Autant du côté des marchands de missiles que des constructeurs automobiles ou dans le domaine de l’aviation et de l’espace, où l’Europe pèse lourd, il faudrait des mutualisations des coûts, des échanges de savoir, des protocoles communs, etc. Mais pour cela, il faudrait que ce beau monde s’organise.
L’Europe doit s’organiser (et bien, si possible)

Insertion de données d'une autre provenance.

(** X15.  Parsing loses no visible character: the contents of the parsed
    sections, put end to end, hold the characters of the text that are not
    white space, all of them and in the same order. *)
Theorem parse_keeps_visible_text (text : str) :
  visible (concat (map content (_parse_with_regex text))) = visible text
  /\ (_parse_with_regex text = [] <-> forallb is_space text = true).
Proof.
  split; [apply visible_parsed|]. split.
  - intros E. apply visible_nil. rewrite <- visible_parsed. now rewrite E.
  - intros H. unfold _parse_with_regex. now rewrite (normalise_whitespace text H).
Qed.

Lemma section_step_current (fuel : nat) (chunk_size overlap : Z)
    (st st' : list str * str) (section : SemanticSection) :
  content section <> [] -> trimmed (content section) ->
  section_step fuel chunk_size overlap st section = Ok st' ->
  strip (snd st') <> [].
Proof.
  intros Hn Ht. destruct st as [chunks current]. unfold section_step.
  intros H.
  destruct ((chunk_size <? len current + len (content section))
            && truthy current).
  - destruct (chunk_size <? len (content section)).
    + destruct (_split_large_section fuel (content section) chunk_size overlap)
        as [[|sub0 subs] | e |] eqn:Sp; try discriminate.
      injection H as <-. cbn [snd].
      apply split_large_section_good in Sp.
      inversion Sp as [|? ? [G1 G2] Gs]; subst.
      now rewrite (strip_fixed sub0 G2).
    + injection H as <-. cbn [snd].
      rewrite app_assoc. rewrite <- (app_nil_r (content section)).
      now apply strip_around_nonempty.
  - destruct (chunk_size <? len (content section)).
    + destruct (_split_large_section fuel (content section) chunk_size overlap)
        as [[|sub0 subs] | e |] eqn:Sp; try discriminate.
      injection H as <-. cbn [snd].
      apply split_large_section_good in Sp.
      inversion Sp as [|? ? [G1 G2] Gs]; subst.
      now rewrite (strip_fixed sub0 G2).
    + injection H as <-. cbn [snd].
      destruct (truthy current).
      * change (LF :: LF :: content section) with (PARA ++ content section).
        rewrite app_assoc. rewrite <- (app_nil_r (content section)).
        now apply strip_around_nonempty.
      * rewrite <- (app_nil_l (content section)).
        rewrite <- (app_nil_r (content section)) at 1.
        now apply (strip_around_nonempty [] (content section) []).
Qed.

Les deux plus gros investissements dans les usines de composants en Europe ces derniers temps sont le fait d’entreprises américaines : Intel en Allemagne et GlobalFoundries en partenariat avec ST en France. Alors même que les Américains réalisent la baisse de leur part de marché dans le secteur et mettant, eux aussi, la main au porte-monnaie, ce sont pourtant eux qui sont les plus gros financeurs des projets européens – le plan d’Intel est de 80 milliards d’euros !
La fragmentation européenne joue sans doute dans ce manque d’organisation – même si les européens sont allés plus vite que le gouvernement américain pour débloquer des fonds sur le sujet des semi-conducteurs. Mais il y a surtout ce savoir-faire de l’organisation à l’américaine. Une force parfois lente, mais terriblement puissante.
« Les filières européennes ne sont pas aussi bien organisées qu’aux USA et l’Europe ne dispose pas d’un équivalent à la Semiconductor Industry Association (SIA) américaine », se désole M. Hoffend. « Il va falloir que cela change vite. Il faut que les institutions aident les industries pour éviter de prendre trop de retard. Du côté de la défense, l’Europe doit réaliser que nous ne sommes pas souverains dans certains domaines, et notamment dans les semi-conducteurs ».
Si l’Europe regorge de « projets intéressants, remplis de gens très intelligents comme chez SiPearl, au CERN, au Barcelona SuperComputer Center, au Jülich SuperComputer Center, etc. » comme le souligne M. Hoffend, pour lui toutes ces initiatives sont encore trop petites et pas assez organisées. Il y a beaucoup de défis qui attendent l’organisation des différentes filières autour des semi-conducteurs : « Dans l’automobile, s’il y a bien des plateformes communes et des composants standards comme les freins, il faut faire le même travail autour de l’électronique. Notamment développer des architectures électroniques communes chez les fournisseurs (qui ne se parlent généralement pas ou peu, ndr). Cela permettrait de substantielles économies d’échelles et c’est là que notre usine pourrait intervenir. Chez les acteurs tech comme SiPearl et Atos et dans la défense, il y a aussi des problèmes d’échelles et de vision. Avec Magdebourg d’un côté et le site de Saclay en France qui sera ‘’la tête pensante’’ de notre stratégie en Europe, nous arrivons non pas pour dominer le marché, mais pour aider l’industrie européenne à se transformer.»
En somme : Intel va installer un bijou d’usine au cœur de l’Europe. Mais c’est aux Européens d’y réaliser leurs projets industriels et/ou souverains. Ou Intel trouvera ses clients ailleurs.